----- DATA SHOWN

(** * xmilib: the XMIT / virtual tape decoder of xmission

    A shallow embedding of the parser pipeline of [xmilib.py] (class
    [XMIT]): the helper functions, the XMIT control-record walk, the
    IEBCOPY records, the PDS directory and the inspection functions, with
    the properties of the specification stated over them.

    Conventions.
    - a Python [int] is a [Z]; [bytes] is a [list byte]; a [str] is the
      list of its Unicode code points;
    - slicing and indexing follow Python: a slice is clipped to the
      sequence, a negative index counts from the end, an index outside the
      sequence raises [IndexError];
    - a method that can raise returns a [res]: [Ok], [Raise] with the
      exception, or [Loops] where the Python loop never ends;
    - a Python [dict] is an association list in insertion order, updated in
      place. *)

From Stdlib Require Import ZArith List String Ascii Bool Lia.
From Stdlib Require Import Strings.Byte.
Import ListNotations.

Open Scope Z_scope.

Set Implicit Arguments.

(** ** Python values *)

Definition bytes := list byte.
Definition str := list Z.

(** The code points of a literal. *)
Definition lit (s : string) : str :=
  map (fun a => Z.of_N (N_of_ascii a)) (list_ascii_of_string s).

Definition bv (b : byte) : Z := Z.of_N (Byte.to_N b).

Inductive exn : Type :=
| KeyError
| IndexError
| TypeError
| ValueError
| StructError
| NameError
| Exception (msg : string).

Inductive res (A : Type) : Type :=
| Ok (a : A)
| Raise (e : exn)
| Loops
| NoFuel.

Arguments Ok {A} a.
Arguments Raise {A} e.
Arguments Loops {A}.
Arguments NoFuel {A}.

Definition bind {A B} (r : res A) (k : A -> res B) : res B :=
  match r with
  | Ok a => k a
  | Raise e => Raise e
  | Loops => Loops
  | NoFuel => NoFuel
  end.

Notation "'let*' x ':=' r 'in' k" := (bind r (fun x => k))
  (at level 10, x pattern, r at level 100, k at level 200).

(** A value held in the untyped dictionaries of the parsed model. *)
Inductive value : Type :=
| VStr (s : str)
| VInt (z : Z)
| VBytes (b : bytes).

(** ** Sequences *)

Definition len {A} (l : list A) : Z := Z.of_nat (List.length l).

(** The position a slice bound denotes in a sequence of length [n]. *)
Definition norm_idx (n i : Z) : Z :=
  if i <? 0 then Z.max (i + n) 0 else Z.min i n.

(** [l[a:b]] *)
Definition slice {A} (l : list A) (a b : Z) : list A :=
  let n := len l in
  let a' := norm_idx n a in
  let b' := norm_idx n b in
  firstn (Z.to_nat (b' - a')) (skipn (Z.to_nat a') l).

(** [l[a:]] *)
Definition slice_from {A} (l : list A) (a : Z) : list A :=
  skipn (Z.to_nat (norm_idx (len l) a)) l.

(** [l[:b]] *)
Definition slice_to {A} (l : list A) (b : Z) : list A :=
  firstn (Z.to_nat (norm_idx (len l) b)) l.

(** [l[i]] *)
Definition index {A} (l : list A) (i : Z) : res A :=
  let j := if i <? 0 then i + len l else i in
  if j <? 0 then Raise IndexError
  else match nth_error l (Z.to_nat j) with
       | Some x => Ok x
       | None => Raise IndexError
       end.

(** [b'\x..' * n] *)
Definition repeat_byte (b : byte) (n : nat) : bytes := repeat b n.

Definition bytes_eqb (x y : bytes) : bool :=
  if list_eq_dec Byte.byte_eq_dec x y then true else false.

Definition str_eqb (x y : str) : bool :=
  if list_eq_dec Z.eq_dec x y then true else false.

(** [int.from_bytes(b, 'big')], the [get_int] of the class. *)
Definition get_int (b : bytes) : Z :=
  fold_left (fun acc x => acc * 256 + bv x) b 0.

(** [struct.unpack('>H', b)[0]] and [struct.unpack('>L', b)[0]]: the buffer
    must have exactly the size of the format. *)
Definition unpack_H (b : bytes) : res Z :=
  if len b =? 2 then Ok (get_int b) else Raise StructError.

Definition unpack_L (b : bytes) : res Z :=
  if len b =? 4 then Ok (get_int b) else Raise StructError.

(** ** Dictionaries in insertion order *)

Section Dict.
Variables K V : Type.
Variable eqb : K -> K -> bool.

Definition dict := list (K * V).

Fixpoint dget (d : dict) (k : K) : option V :=
  match d with
  | [] => None
  | (k', v) :: d' => if eqb k k' then Some v else dget d' k
  end.

Definition dmem (d : dict) (k : K) : bool :=
  match dget d k with Some _ => true | None => false end.

(** [d[k] = v]: a present key keeps its place. *)
Fixpoint dset (d : dict) (k : K) (v : V) : dict :=
  match d with
  | [] => [(k, v)]
  | (k', v') :: d' =>
      if eqb k k' then (k', v) :: d' else (k', v') :: dset d' k v
  end.

(** [d[k]] *)
Definition dfind (d : dict) (k : K) : res V :=
  match dget d k with Some v => Ok v | None => Raise KeyError end.

Definition dkeys (d : dict) : list K := map fst d.
End Dict.

Arguments dget {K V} eqb d k.
Arguments dmem {K V} eqb d k.
Arguments dset {K V} eqb d k v.
Arguments dfind {K V} eqb d k.
Arguments dkeys {K V} d.

(** ** Characters

    The character classes of CPython 3.11 (Unicode 14.0), as tables of
    closed code point ranges. *)

Definition in_ranges (rs : list (Z * Z)) (c : Z) : bool :=
  existsb (fun r => (fst r <=? c) && (c <=? snd r)) rs.

(** The characters [str.isspace] accepts, which are the ones [str.strip],
    [str.rstrip] and [int] drop. *)
Definition space_ranges : list (Z * Z) :=
  [
   (9, 13); (28, 32); (133, 133); (160, 160); (5760, 5760); (8192, 8202);
   (8232, 8233); (8239, 8239); (8287, 8287); (12288, 12288)].

(** The characters of category Nd: [str.isdecimal], the [\d] of [re] and
    the digits [int] reads.  Every range starts at a digit zero and runs
    over whole decades. *)
Definition decimal_ranges : list (Z * Z) :=
  [
   (48, 57); (1632, 1641); (1776, 1785); (1984, 1993); (2406, 2415); (2534, 2543);
   (2662, 2671); (2790, 2799); (2918, 2927); (3046, 3055); (3174, 3183); (3302, 3311);
   (3430, 3439); (3558, 3567); (3664, 3673); (3792, 3801); (3872, 3881); (4160, 4169);
   (4240, 4249); (6112, 6121); (6160, 6169); (6470, 6479); (6608, 6617); (6784, 6793);
   (6800, 6809); (6992, 7001); (7088, 7097); (7232, 7241); (7248, 7257); (42528, 42537);
   (43216, 43225); (43264, 43273); (43472, 43481); (43504, 43513); (43600, 43609); (44016, 44025);
   (65296, 65305); (66720, 66729); (68912, 68921); (69734, 69743); (69872, 69881); (69942, 69951);
   (70096, 70105); (70384, 70393); (70736, 70745); (70864, 70873); (71248, 71257); (71360, 71369);
   (71472, 71481); (71904, 71913); (72016, 72025); (72784, 72793); (73040, 73049); (73120, 73129);
   (92768, 92777); (92864, 92873); (93008, 93017); (120782, 120831); (123200, 123209); (123632, 123641);
   (125264, 125273); (130032, 130041)].

(** The characters with a numeric value: [str.isnumeric] holds of a string
    when it is not empty and all its characters are among these. *)
Definition numeric_ranges : list (Z * Z) :=
  [
   (48, 57); (178, 179); (185, 185); (188, 190); (1632, 1641); (1776, 1785);
   (1984, 1993); (2406, 2415); (2534, 2543); (2548, 2553); (2662, 2671); (2790, 2799);
   (2918, 2927); (2930, 2935); (3046, 3058); (3174, 3183); (3192, 3198); (3302, 3311);
   (3416, 3422); (3430, 3448); (3558, 3567); (3664, 3673); (3792, 3801); (3872, 3891);
   (4160, 4169); (4240, 4249); (4969, 4988); (5870, 5872); (6112, 6121); (6128, 6137);
   (6160, 6169); (6470, 6479); (6608, 6618); (6784, 6793); (6800, 6809); (6992, 7001);
   (7088, 7097); (7232, 7241); (7248, 7257); (8304, 8304); (8308, 8313); (8320, 8329);
   (8528, 8578); (8581, 8585); (9312, 9371); (9450, 9471); (10102, 10131); (11517, 11517);
   (12295, 12295); (12321, 12329); (12344, 12346); (12690, 12693); (12832, 12841); (12872, 12879);
   (12881, 12895); (12928, 12937); (12977, 12991); (13317, 13317); (13443, 13443); (14378, 14378);
   (15181, 15181); (19968, 19968); (19971, 19971); (19975, 19975); (19977, 19977); (20061, 20061);
   (20108, 20108); (20116, 20116); (20118, 20118); (20159, 20160); (20191, 20191); (20200, 20200);
   (20237, 20237); (20336, 20336); (20740, 20740); (20806, 20806); (20841, 20841); (20843, 20843);
   (20845, 20845); (21313, 21313); (21315, 21317); (21324, 21324); (21441, 21444); (22235, 22235);
   (22769, 22769); (22777, 22777); (24186, 24186); (24318, 24319); (24332, 24334); (24336, 24336);
   (25342, 25342); (25420, 25420); (26578, 26578); (28422, 28422); (29590, 29590); (30334, 30334);
   (32902, 32902); (33836, 33836); (36014, 36014); (36019, 36019); (36144, 36144); (38433, 38433);
   (38470, 38470); (38476, 38476); (38520, 38520); (38646, 38646); (42528, 42537); (42726, 42735);
   (43056, 43061); (43216, 43225); (43264, 43273); (43472, 43481); (43504, 43513); (43600, 43609);
   (44016, 44025); (63851, 63851); (63859, 63859); (63864, 63864); (63922, 63922); (63953, 63953);
   (63955, 63955); (63997, 63997); (65296, 65305); (65799, 65843); (65856, 65912); (65930, 65931);
   (66273, 66299); (66336, 66339); (66369, 66369); (66378, 66378); (66513, 66517); (66720, 66729);
   (67672, 67679); (67705, 67711); (67751, 67759); (67835, 67839); (67862, 67867); (68028, 68029);
   (68032, 68047); (68050, 68095); (68160, 68168); (68221, 68222); (68253, 68255); (68331, 68335);
   (68440, 68447); (68472, 68479); (68521, 68527); (68858, 68863); (68912, 68921); (69216, 69246);
   (69405, 69414); (69457, 69460); (69573, 69579); (69714, 69743); (69872, 69881); (69942, 69951);
   (70096, 70105); (70113, 70132); (70384, 70393); (70736, 70745); (70864, 70873); (71248, 71257);
   (71360, 71369); (71472, 71483); (71904, 71922); (72016, 72025); (72784, 72812); (73040, 73049);
   (73120, 73129); (73664, 73684); (74752, 74862); (92768, 92777); (92864, 92873); (93008, 93017);
   (93019, 93025); (93824, 93846); (119520, 119539); (119648, 119672); (120782, 120831); (123200, 123209);
   (123632, 123641); (125127, 125135); (125264, 125273); (126065, 126123); (126125, 126127); (126129, 126132);
   (126209, 126253); (126255, 126269); (127232, 127244); (130032, 130041); (131073, 131073); (131172, 131172);
   (131298, 131298); (131361, 131361); (133418, 133418); (133507, 133507); (133516, 133516); (133532, 133532);
   (133866, 133866); (133885, 133885); (133913, 133913); (140176, 140176); (141720, 141720); (146203, 146203);
   (156269, 156269); (194704, 194704)].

----------

• _PROBLEM REQUIREMENTS_
Begin with the first line of the data above and, please, print each line exactly until you have printed the line containing "exception, or [Loops]"; print nothing else.

• _TASK ANSWER_
(** * xmilib: the XMIT / virtual tape decoder of xmission

    A shallow embedding of the parser pipeline of [xmilib.py] (class
    [XMIT]): the helper functions, the XMIT control-record walk, the
    IEBCOPY records, the PDS directory and the inspection functions, with
    the properties of the specification stated over them.

    Conventions.
    - a Python [int] is a [Z]; [bytes] is a [list byte]; a [str] is the
      list of its Unicode code points;
    - slicing and indexing follow Python: a slice is clipped to the
      sequence, a negative index counts from the end, an index outside the
      sequence raises [IndexError];
    - a method that can raise returns a [res]: [Ok], [Raise] with the
      exception, or [Loops] where the Python loop never ends;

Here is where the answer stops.